Tom is an adolescent uniquely blessed with the power to save the city from the corruption of the goddess Thaiss’ evil brother. We learn that this brother has corrupted the source of arkademic power — the core — in the city, and now people are dying of bone flu while Rust Warriors and Demons take over Thaiburley. In short, the plot has become considerably more epic. Tom is at the heart of this change: he meets a goddess, he is trained to use the arkademics’ power, and he is given more significant quests by the Prime Master. Through Tom, we are even introduced to Thaiburley’s magic system.

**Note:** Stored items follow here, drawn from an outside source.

(** * Provisioning and batch ingestion over Google Drive

    A shallow embedding of the Drive repository
    ([backend/src/infrastructure/database/google/drive.repository.js]) and of
    the multi-file endpoints of the Google controller
    ([src/infrastructure/web/controllers/google.controller.js]), with the
    properties the specification states about them. *)

From Stdlib Require Import ZArith NArith String Ascii List Bool Lia.
From stdpp Require Import base option list gmap strings pretty.

(** ** JavaScript strings

    A JavaScript string is a sequence of UTF-16 code units, and a regular
    expression without the [u] flag works on code units.  The naming
    functions are modelled on [list N], so that the characters [\s] matches
    outside ASCII are there. *)
Module JsString.
Local Open Scope N_scope.

Definition jsstring := list N.

(** An ASCII literal as a sequence of code units. *)
Definition lit (s : string) : jsstring :=
  List.map N_of_ascii (list_ascii_of_string s).

Definition in_range (lo hi c : N) : bool := (lo <=? c) && (c <=? hi).

(** [\s]: the WhiteSpace and LineTerminator productions of ECMAScript.
    [String.prototype.trim] strips exactly the same code units. *)
Definition is_space (c : N) : bool :=
  in_range 9 13 c || (c =? 32) || (c =? 160) || (c =? 5760)
  || in_range 8192 8202 c || (c =? 8232) || (c =? 8233) || (c =? 8239)
  || (c =? 8287) || (c =? 12288) || (c =? 65279).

The shift from the local to the grandiose is not uncommon — or even unexpected — in the third installment of a series. However, I have found Whates’ focus on the smaller details to be the best part of this series. Although Dewar, the assassin, is still present, his plot is frustratingly inconsequential. He travels to his homeland in search of vengeance for past wrongs, only to return to Thaiburley. It’s too bad, since his carefully calculated plans are always fun to read. Meanwhile, the “Death Queen” Kat and the Kite Guard Tylus lead a band of soldiers and Tattooed Men into the “Stain,” an even more unsavory part of Thaiburley than the Pits. The Stain is populated by monsters that recall China Miéville’s remade, and they serve as unsympathetic pin cushions for our heavily armed heroes.
Between Tylus, Kat, Dewar and Tom, City of Light & Shadow offers more than its share of swords and sorcery. Demons, creatures, warriors, kings, and assassins are all vanquished. And given that Whates has managed to craft yet another relatively short read, he is forced to keep a fast pace as he directs his characters from one confrontation to the next. However, I found that the action in these sequences was less compelling, perhaps because the more grandiose narrative limits Whates’ pages spent storytelling.
Regardless, Whates has a knack for world building, and although I found the plot of City of Light & Shadow a disappointment compared to the previous two novels, it packs a lot of punch for action fans and it does offer a heck of an ending.